Vzw’s hebben het moeilijk om nieuwe projecten te financieren
Door de economische crisis lijken de financiële middelen van de vzw’s steeds zwaarder onder druk te staan. Ook dat is een vaststelling van het rapport. In de perceptie die de vzw’s hebben over het verloop van hun middelen, wordt het voor hen steeds noodzakelijker om systematische hulp te zoeken. Bijna een vzw op de twee meent dat haar financiële middelen in de toekomst zullen verminderen, terwijl slechts 8% denkt dat ze zullen stijgen. Van de 44% vzw’s die ervan uitgaan dat hun middelen zullen dalen, vindt meer dan de helft dat die daling de vereniging in gevaar brengt (in totaal 113 van de 544 vzw’s). Bovendien leidt de economische crisis niet alleen tot een vermindering van de overheidsfinanciering, maar heeft wellicht ook gevolgen voor de giften van de particulieren. En net die giften van privépersonen blijven een belangrijke bron van inkomsten voor heel wat vzw’s. Op de vraag om de moeilijkheden waarmee ze kampen hiërarchisch te rangschikken, geven de vzw’s aan dat de financiering van nieuwe projecten (27% van de ondervraagden), van materiaalaankopen (19%) en van hun basistaken (20%) de belangrijkste uitdagingen zijn.

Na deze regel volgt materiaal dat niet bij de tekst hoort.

Lemma operation_attributed_witness :
  ∃ files' message c table text,
    program_run = Ok (files', message) ∧ files' !! lit "cat" = Some text ∧
    foldM read_category [] (splitlines text) = Ok table ∧
    read_tagged table [] (reported_line (lit "record") (lit "dec") (user_tag 12 c) 7) =
    Ok [((lit "record", lit "dec", 12%Z, lit "drop:call_result"), 7%Z)].
Proof.
  assert (is_ok program_run = true) as Hok by (vm_compute; reflexivity).
  destruct program_run as [[files' message]|e] eqn:E; [|discriminate Hok].
  destruct (operation_attributed [] {[lit "in.c" := program_sample]} (lit "in.c") (lit "out.c") "c"%char
    (lit "at") program_sample files' message [(lit "blorp_f_12", 25, 130)] (lit "blorp_f_12") 25 130
    (Match 0 (lit "blorp_f_12") [(1, lit "12")]) 12 call_then_drop call_then_drop_parts
    (lit "blorp_value_9") 1 (DropOwner 3))
    as (category & c & table & table_text & text & p & q & p' & q' & body & k &
        Hcat & _ & _ & _ & _ & Hlook & Hread & Hrow).
  - reflexivity.
  - discriminate.
  - exact E.
  - vm_compute. reflexivity.
  - left.
  - vm_compute. reflexivity.
  - reflexivity.
  - lia.
  - vm_compute. reflexivity.
  - vm_compute. reflexivity.
  - intros i op Hi. apply lookup_lt_Some in Hi. split; [by destruct op|].
    split; [|constructor]. destruct i as [|i]; by apply tidy_bool.
  - reflexivity.
  - exact I.
  - exists files', message, c, table, table_text. split; [reflexivity|]. split; [exact Hlook|].
    split; [exact Hread|]. rewrite Hrow; [|apply no_space_field; reflexivity..|lia].
    vm_compute in Hcat. injection Hcat as <-. reflexivity.
Defined.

De onontbeerlijke hulp van de private stichtingen
De verwachtingen die vzw’s tegenover de stichtingen koesteren voor de realisatie van hun projecten, zijn zeer hooggespannen. Zo zouden er volgens de vzw’s zonder de stichtingen zo goed als geen nieuwe projecten tot stand komen. Bijna zeven van de tien vzw’s vinden dat een stichting vooral projecten moet financieren en niet de recurrente uitgaven van de vzw’s. De impactstudie onderstreept dat de vzw’s hun projecten absoluut niet willen opgeven, omdat die projecten de positieve kracht achter hun activiteiten vormen en een concrete invulling geven aan hun wil om beter te doen, ook al maken ze de financiële situatie van de vzw’s nog ingewikkelder door de bijkomende werklast en kosten die ze meebrengen. Ten slotte blijkt uit de studie ook dat er geen vraagtekens worden geplaatst bij de activiteiten van de private stichtingen. De betrokken giften worden als noodzakelijk en complementair ervaren. Ze financieren ‘projecten’, met andere woorden de uitwerking van nieuwe ideeën, nieuwe oplossingen. Wat de rol van banken betreft, die wordt door de respondenten beoordeeld als relevant en nuttig bij de concretisering van nieuwe projecten.
Bijsturing beleid BNP Paribas
Op grond van de conclusies uit de impactstudie heeft BNP Paribas besloten om via een aantal initiatieven de efficiëntie van haar acties te verbeteren. Zo zal ze voortaan binnen de vzw’s de voorkeur geven aan de implementering van nieuwe activiteiten. Daarnaast wil ze ook vooral projecten steunen waarvan de werking expliciet en gelijktijdig inspeelt op verschillende noden. Ten slotte blijft BNP Paribas de educatie van kansarme jongeren ondersteunen, maar zal ze daarbij voortaan de nadruk leggen op educatieve projecten die de armoedeproblemen van die kinderen en jongeren aanpakken.